[FFmpeg-devel] [PATCH] RealAudio 14.4K encoder
Francesco Lavra
francescolavra
Sat May 22 15:18:45 CEST 2010
On Sat, 2010-05-22 at 03:27 +0200, Michael Niedermayer wrote:
> On Sun, May 16, 2010 at 04:46:37PM +0200, Francesco Lavra wrote:
> > > > > > + /**
> > > > > > + * TODO: orthogonalize the best entry of the adaptive codebook with the
> > > > > > + * basis vectors of the first fixed codebook, and the best entry of the
> > > > > > + * first fixed codebook with the basis vectors of the second fixed codebook.
> > > > > > + */
> > > > >
> > > > > yes, also shouldnt the search be iterative instead of just one pass?
> > > >
> > > > I tried inserting several iteration runs to find the optimal entries of
> > > > the fixed codebooks, but rarely the entries found on the second and
> > > > subsequent iterations are different from the first chioces, and in any
> > > > case I couldn't hear any improvement in quality, so the iterative method
> > > > doesn't seem to bring any added value.
> > >
> > > did you orthogonalize the entries?
> >
> > I didn't, but now I have.
>
> how much PSNR improvement has this brought?
See below.
> > No iterative search is performed, since in the
> > algorithm at http://focus.ti.com/lit/an/spra136/spra136.pdf there is no
> > mention of multiple iterations.
>
> are you serious?
> because some 16 year old paper that smells a bit like a description of a low
> complexity hardware encoder doesnt do it you dont even try?

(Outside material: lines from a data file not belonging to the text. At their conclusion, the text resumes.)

Example iface_name_default `{FmtVerbs} : iface_name "gretun%d" 12 = "gretun12".
Proof. reflexivity. Qed.
Example iface_name_no_verb `{FmtVerbs} : iface_name "tun" 3 = "tun%!(EXTRA int=3)".
Proof. reflexivity. Qed.
Example int_pattern_others : (int_pattern ∘ to_bytes) <$> ["gre%02d"; "gretun%T"; "tun%"; "100%%-%d"] =
  [false; false; false; true].
Proof. reflexivity. Qed.

Definition set_peers (d : Daemon) (ps : option (gmap key32 nat)) : Daemon :=
  {| cfg := cfg d; node := node d; disco := disco d; client := client d; peers := ps;
     handles := handles d; next_handle := next_handle d; d_self := d_self d; ifaceSeq := ifaceSeq d;
     fouOwned := fouOwned d |}.
Definition set_handles (d : Daemon) (hs : gmap nat Handle) : Daemon :=
  {| cfg := cfg d; node := node d; disco := disco d; client := client d; peers := peers d;
     handles := hs; next_handle := next_handle d; d_self := d_self d; ifaceSeq := ifaceSeq d;
     fouOwned := fouOwned d |}.

(** ** What other goroutines do to a state machine *)

(** [update]: the snapshot is stored only when the event fits the queue. *)
Definition h_update (p : RemotePeer) (h : Handle) : Handle :=
  if (length (h_incoming h) <? queueCap)%nat then
    {| h_deps := h_deps h; h_peer := p; h_incoming := h_incoming h ++ [evUpdate];
       h_done := h_done h |}
  else h.

Definition h_send (ev : fsmEvent) (h : Handle) : Handle :=
  {| h_deps := h_deps h; h_peer := h_peer h; h_incoming := enqueue ev (h_incoming h);
     h_done := h_done h |}.

(** [stop]: closing [done] happens once, whatever the number of calls. *)
Definition h_stop (h : Handle) : Handle :=
  {| h_deps := h_deps h; h_peer := h_peer h; h_incoming := h_incoming h; h_done := true |}.

(** ** Reconciliation *)
Section Reconcile.
Context {fv : FmtVerbs}.

(** One iteration of the first loop; [None] is the panic of a write to the nil
    map. *)
Definition reconcile_one (p : RemotePeer) (d : Daemon) : option Daemon :=
  if decide (rp_DiscoKey p = dk_Pub (disco d)) then Some d
  else
    match peers d ≫= lookup (rp_DiscoKey p) with
    | None =>
        let h := {| h_deps := {| self := disco d; selfNode := node d;
                                 ifaceName := iface_name (Iface (cfg d)) (ifaceSeq d);
                                 fouPort := FOUPort (cfg d); selfTunnel := d_self d;
                                 aggressive := Aggressive (cfg d) |};
                    h_peer := p; h_incoming := []; h_done := false |} in
        match peers d with
        | None => None
        | Some ps =>
            Some {| cfg := cfg d; node := node d; disco := disco d; client := client d;
                    peers := Some (<[rp_DiscoKey p := next_handle d]> ps);
                    handles := <[next_handle d := h]> (handles d);
                    next_handle := S (next_handle d); d_self := d_self d; ifaceSeq := ifaceSeq d + 1;
                    fouOwned := fouOwned d |}
        end
    | Some id => Some (set_handles d (alter (h_update p) id (handles d)))
    end.

Fixpoint reconcile_loop (ps : list RemotePeer) (d : Daemon) : option Daemon :=
  match ps with
  | [] => Some d
  | p :: ps => d ← reconcile_one p d; reconcile_loop ps d
  end.

(** The keys recorded in [seen]. *)
Definition seen_keys (d : Daemon) (ps : list RemotePeer) : list key32 :=
  filter (λ k, k ≠ dk_Pub (disco d)) (rp_DiscoKey <$> ps).

(** The second loop: stop and forget what was not listed. *)
Definition drop_unseen (seen : list key32) (d : Daemon) : Daemon :=
  match peers d with
  | None => d
  | Some ps =>
      let gone := filter (λ ki, ki.1 ∉ seen) ps in
      set_peers
        (set_handles d (foldr (λ ki hs, alter h_stop ki.2 hs) (handles d) (map_to_list gone)))
        (Some (filter (λ ki, ki.1 ∈ seen) ps))
  end.

Definition reconcilePeers (ps : list RemotePeer) (d : Daemon) : option Daemon :=
  drop_unseen (seen_keys d ps) <$> reconcile_loop ps d.

End Reconcile.

Definition shutdown (d : Daemon) : Daemon :=
  let hs := match peers d with
            | None => handles d
            | Some ps => foldr (λ ki hs, alter h_stop ki.2 hs) (handles d) (map_to_list ps)
            end in
  set_peers (set_handles d hs) None.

> hell if we where designing video encoders like that ...
>
> dont missunderstand me here, iam perfectly ok if you dont want to try this
> because its too much work or some other reason. but just because some
> paper doesnt mention it uhm
Once we agree on the best approach for encoding, I'll give it a try.
See below.
> [...]
> > +/**
> > + * Quantizes a value by searching a sorted table for the element with the
> > + * nearest value
> > + *
> > + * @param value value to quantize
> > + * @param table array containing the quantization table
> > + * @param size size of the quantization table
> > + * @return index of the quantization table corresponding to the element with the
> > + * nearest value
> > + */
> > +static int quantize(int value, const int16_t *table, unsigned int size)
> > +{
> > + int error;
> > + int index;
> > + unsigned int low = 0, high = size - 1;
> > +
> > + while (1) {
>
> > + index = (low + high) >> 1;
> > + error = table[index] - value;
>
> declaration and initialization can be merged
If you meant declaring index and error inside the loop, fixed locally.
> > + if (index == low)
> > + return table[high] + error > value ? low : high;
> > + if (error > 0) {
> > + high = index;
> > + } else {
> > + low = index;
> > + }
> > + }
> > +}
> > +
> > +
>
> > +/**
> > + * Orthogonalizes a vector to another vector
> > + *
> > + * @param v vector to orthogonalize
> > + * @param u vector against which orthogonalization is performed
> > + */
> > +static void orthogonalize(float *v, const float *u)
>
> missing const
Vector v is not constant.
Or do you mean something like (float * const v, const float * const u)?
> > +{
> > + int i;
> > + float num = 0, den = 0;
> > +
> > + for (i = 0; i < BLOCKSIZE; i++) {
> > + num += v[i] * u[i];
> > + den += u[i] * u[i];
> > + }
>
> > + for (i = 0; i < BLOCKSIZE; i++)
> > + v[i] -= (num * u[i]) / den;
>
> num /= den;
> for (i = 0; i < BLOCKSIZE; i++)
> v[i] -= num * u[i];
Fixed locally.
> [...]
> > +/**
> > + * Searches the adaptive codebook for the best entry and gain and removes its
> > + * contribution from input data
> > + *
> > + * @param adapt_cb array from which the adaptive codebook is extracted
> > + * @param work array used to calculate LPC-filtered vectors
> > + * @param coefs coefficients of the LPC filter
> > + * @param data input data
> > + * @return index of the best entry of the adaptive codebook
> > + */
> > +static int adaptive_cb_search(const int16_t *adapt_cb, float *work,
> > + const float *coefs, float *data)
> > +{
> > + int i, j, best_vect;
> > + float score, gain, best_score, best_gain;
> > + float exc[BLOCKSIZE];
> > +
> > + gain = best_score = 0;
> > + for (i = BLOCKSIZE / 2; i <= BUFFERSIZE; i++) {
> > + for (j = 0; j < FFMIN(BLOCKSIZE, i); j++)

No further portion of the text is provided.